JEAN-MARC CANON. De mon point de vue de syndicaliste, ce conflit des retraites peut permettre de réinventer une forme de citoyenneté. Sans retomber dans les errements historiques du rapport entre syndicats et partis politiques, et dans le respect de l’indépendance syndicale, il est temps de retravailler ensemble et d’inventer un nouveau combat citoyen afin de porter un certain nombre d’enjeux fondamentaux. À l’occasion de ce conflit et au-delà des retraites, tous ceux qui ont intérêt à la transformation sociale, chacun en fonction de ses prérogatives, les citoyens, les syndicats et la gauche de transformation, ont besoin de se parler à nouveau, même si c’est de manière différente. On ne gagnera pas des avancées sociales, on ne transformera pas la société et, accessoirement, on ne dépassera pas le capitalisme si on ne crée pas les jalons pour porter ensemble des projets de société.

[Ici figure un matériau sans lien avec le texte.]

(** [YPlane::YPlane(y, id, name) : Plane(0, 1, 0, -y, id)] *)
Definition YPlane (default_name : string) (y : R) (id : Z) (name : string)
  : M globals t :=
  (p <- Plane.Plane 0 1 0 (- y) id default_name ;;
   ret (mk (Plane.mk (Surface.set_surface_type YPLANE (Plane.base p))
              (Plane._A p) (Plane._B p) (Plane._C p) (Plane._D p)) y))%cpp.

Definition getName (s : t) : option string := Plane.getName (plane s).
Definition getY (s : t) : R := _y s.

(** [void YPlane::setY(const double y)] *)
Definition setY (y : R) (s : t) : t := mk (Plane.set_D (- y) (plane s)) y.

(** [double YPlane::getMinY(int halfspace)] *)
Definition getMinY (s : t) (halfspace : Z) : xdouble :=
  if decide (halfspace = 1%Z) then Real (_y s) else NegInfinity.

(** [double YPlane::getMaxY(int halfspace)] *)
Definition getMaxY (s : t) (halfspace : Z) : xdouble :=
  if decide (halfspace = (-1)%Z) then Real (_y s) else PosInfinity.

End YPlane.

Module ZPlane.
Local Open Scope R_scope.

Record t := mk {
  plane : Plane.t;
  _z : R
}.

(** [ZPlane::ZPlane(z, id, name) : Plane(0, 0, 1, -z, id, name)] *)
Definition ZPlane (z : R) (id : Z) (name : string) : M globals t :=
  (p <- Plane.Plane 0 0 1 (- z) id name ;;
   ret (mk (Plane.mk (Surface.set_surface_type ZPLANE (Plane.base p))
              (Plane._A p) (Plane._B p) (Plane._C p) (Plane._D p)) z))%cpp.

Definition getName (s : t) : option string := Plane.getName (plane s).
Definition getZ (s : t) : R := _z s.

(** [void ZPlane::setZ(const double z)] *)
Definition setZ (z : R) (s : t) : t := mk (Plane.set_D (- z) (plane s)) z.

(** [double ZPlane::getMinZ(int halfspace)] *)
Definition getMinZ (s : t) (halfspace : Z) : xdouble :=
  if decide (halfspace = 1%Z) then Real (_z s) else NegInfinity.

(** [double ZPlane::getMaxZ(int halfspace)] *)
Definition getMaxZ (s : t) (halfspace : Z) : xdouble :=
  if decide (halfspace = (-1)%Z) then Real (_z s) else PosInfinity.

End ZPlane.

(** ** ZCylinder *)

Module ZCylinder.
Local Open Scope R_scope.

Record t := mk {
  base : Surface.t;
  _A : R;
  _B : R;
  _C : R;
  _D : R;
  _E : R;
  _radius : R;
  _center : Point
}.

(** [ZCylinder::ZCylinder(x, y, radius, id, name) : Surface(id, name)].
    The centre keeps the z of a default Point, which no method reads. *)
Definition ZCylinder (x y radius : R) (id : Z) (name : string)
  : M globals t :=
  (s <- Surface.Surface id name ;;
   ret (mk (Surface.set_surface_type ZCYLINDER s)
           1 1 (-2 * x) (-2 * y) (x * x + y * y - radius * radius)
           radius (mkPoint x y 0)))%cpp.

Definition getX0 (c : t) : R := getX (_center c).
Definition getY0 (c : t) : R := getY (_center c).

(** "Check that point is in same direction as angle": the block the source
    repeats after each root, as the condition under which it runs
    [num++]. *)
Definition same_direction (azim polar y0 z0 ycurr zcurr : R) : bool :=
  if Rltb azim PI && Rgtb ycurr y0 then
    if Rgtb zcurr z0 && Rltb polar (PI / 2) then true
    else if Rltb zcurr z0 && Rgtb polar (PI / 2) then true
    else if Rltb (Rabs (zcurr - z0)) 1e-10 &&
            Rltb (Rabs (polar - PI / 2)) 1e-10 then true
    else false
  else if Rgtb azim PI && Rltb ycurr y0 then
    if Rgtb zcurr z0 && Rltb polar (PI / 2) then true
    else if Rltb zcurr z0 && Rgtb polar (PI / 2) then true
    else if Rltb (Rabs (zcurr - z0)) 1e-10 &&
            Rltb (Rabs (polar - PI / 2)) 1e-10 then true
    else false
  else false.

BENOÎT TESTE. À l’occasion de ce mouvement, nous assistons en effet à une repolitisation plus grande, même si elle n’est pas généralisée. Il y a une manière nouvelle d’aborder un mouvement social avec des collègues extrêmement attentifs aux contenus et une conscience des enjeux qui est montée au fur et à mesure du mouvement. Ce n’est pas une grève presse-bouton, mais les gens cherchent à connaître dans le détail un système par points et à le comparer avec le système actuel. Il y a une grande capacité à vouloir comprendre les grands enjeux de société. En décembre, cela a été très fort. C’est la raison pour laquelle nous pensons que cela va continuer, cela peut s’élargir et aboutir. Ce travail sera déterminant pour servir de graines pour semer pour la suite. Il est important de réfléchir sur le fond aux alternatives afin de rendre crédibles les propositions que l’on porte.

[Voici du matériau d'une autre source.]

Lemma flags_tracked_step g o : wf g → flags_tracked g → flags_tracked (apply_op g o).
Proof.
  intros Hwf [Hred Hblue]. destruct o as [p|p pos|p from_pos to_pos|p]; cbn [apply_op].
  - unfold join. repeat case_decide; cbn [snd]; try done. by destruct g.
  - destruct (flip_inv g p pos) as [[_ ->]|(_ & _ & _ & _ & Hvalid & Hflip)]; [done|].
    destruct Hflip as (piece & action & Hcell%cell_lookup & _ & ->).
    unfold flipped. split; jq_fields.
    + pose proof (tally_insert (flag_of RED) (board g) (Z.to_nat pos)
                    (Some (mkPiece (piece_type piece) (side piece) true)) _ Hcell) as H.
      change (weight (flag_of RED) (Some (mkPiece (piece_type piece) (side piece) true)))
        with (weight (flag_of RED) (Some piece)) in H.
      lia.
    + pose proof (tally_insert (flag_of BLUE) (board g) (Z.to_nat pos)
                    (Some (mkPiece (piece_type piece) (side piece) true)) _ Hcell) as H.
      change (weight (flag_of BLUE) (Some (mkPiece (piece_type piece) (side piece) true)))
        with (weight (flag_of BLUE) (Some piece)) in H.
      lia.
  - destruct (move_inv g p from_pos to_pos)
      as [[_ ->]|(_ & Hfin & _ & _ & _ & Hfrom & Hto & Hmove)]; [done|].
    destruct Hmove as (piece & action & Hpiece & Hrev & Hown & _ & Hnf & _ & Htarget & ->).
    apply valid_pos_lt in Hfrom, Hto; [|done..].
    apply cell_lookup in Hpiece as Hcell. apply cell_board in Hto as Hcell'.
    assert (Z.to_nat from_pos ≠ Z.to_nat to_pos) as Hne.
    { intros Heq. rewrite Heq, Hcell' in Hcell. injection Hcell as Ht.
      by destruct (Htarget piece Ht) as [_ Hfoe]. }
    pose proof (wf_flags g Hwf Hfin) as [Hr Hb]. rewrite Hr in Hred. rewrite Hb in Hblue.
    pose proof (moved_board_flags RED _ _ _ piece _ Hne Hcell Hcell' Hnf) as HR.
    pose proof (moved_board_flags BLUE _ _ _ piece _ Hne Hcell Hcell' Hnf) as HB.
    unfold moved. split; jq_fields; rewrite ?Hr, ?Hb.
    + destruct (cell g to_pos) as [t|]; unfold weight in HR;
        cbn [from_option] in HR; [|lia].
      unfold flag_of at 2 in HR.
      case_bool_decide; [rewrite decide_True by done|rewrite decide_False by done]; lia.
    + destruct (cell g to_pos) as [t|] eqn:Ht; unfold weight in HB;
        cbn [from_option] in HB; [|lia].
      unfold flag_of at 2 in HB.
      assert (coloured (side t)) as Hcol by (eapply (wf_sides g Hwf); by rewrite Hcell').
      case_bool_decide as Hflag.
      * rewrite decide_True; [lia|]. destruct Hflag as [? ->]. done.
      * rewrite decide_False; [lia|]. intros [? Hs]. apply Hflag. split; [done|].
        by destruct Hcol.
  - unfold surrender. destruct (is_finished g); [done|].
    repeat case_decide; try done; by destruct g.
Qed.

FRÉDÉRIC BOCCARA. On vit des choses nouvelles en matière de citoyenneté à la hauteur de périodes historiques comme celle de Mai 68 ou de l’hiver 1995. Ce n’est pas seulement sur la durée du mouvement social, cela concerne aussi la relation au politique et sa responsabilisation. Cet appel acte des avancées. Le fait que l’Humanité lui donne un écho pour mesurer son originalité et ses contenus est très important. À mon avis, se cherche dans la société une grande alliance de progrès contre le capital financier et sa domination. Pour avancer, il faut aller dans les contenus et désigner concrètement cette domination du capital financier. Une nouvelle relation entre les luttes et les institutions est en train de se construire. La politique doit être pensée comme un pont entre lutte et institution, ce n’est pas l’une sans l’autre. Il y a donc une responsabilité d’idée à travailler ensemble pour voir en transparence les termes du débat. Les gens veulent s’emparer de cette nouvelle relation. La lutte contre le projet de réforme et le débat pour des propositions alternatives se renforcent : on est d’autant mieux contre une mauvaise chose qu’on voit ce qu’on pourrait faire à la place… Sinon, on ne pense qu’en termes de moindre mal. Je suis donc d’accord : il faut tenir des assises pour les retraites qui portent la transformation économique et sociale. La réforme proposée par Macron-Philippe veut créer un système de répartition individualisé et non solidaire. Dans ce contexte, une « conférence financière », si on décide en parallèle le basculement vers le système à points, sera bidon, car on ne pourra pas y parler des recettes mais seulement des dépenses. Un des objectifs de la réforme est de retirer aux partenaires sociaux la discussion sur les recettes (renvoyée au Parlement), en leur laissant seulement les dépenses (valeur du point), sous contrainte de « trajectoire d’équilibre ». Il faut donc immédiatement une conférence sur le financement pour améliorer le système de répartition solidaire par annuité, tenir compte des aspects nouveaux… et discuter des droits.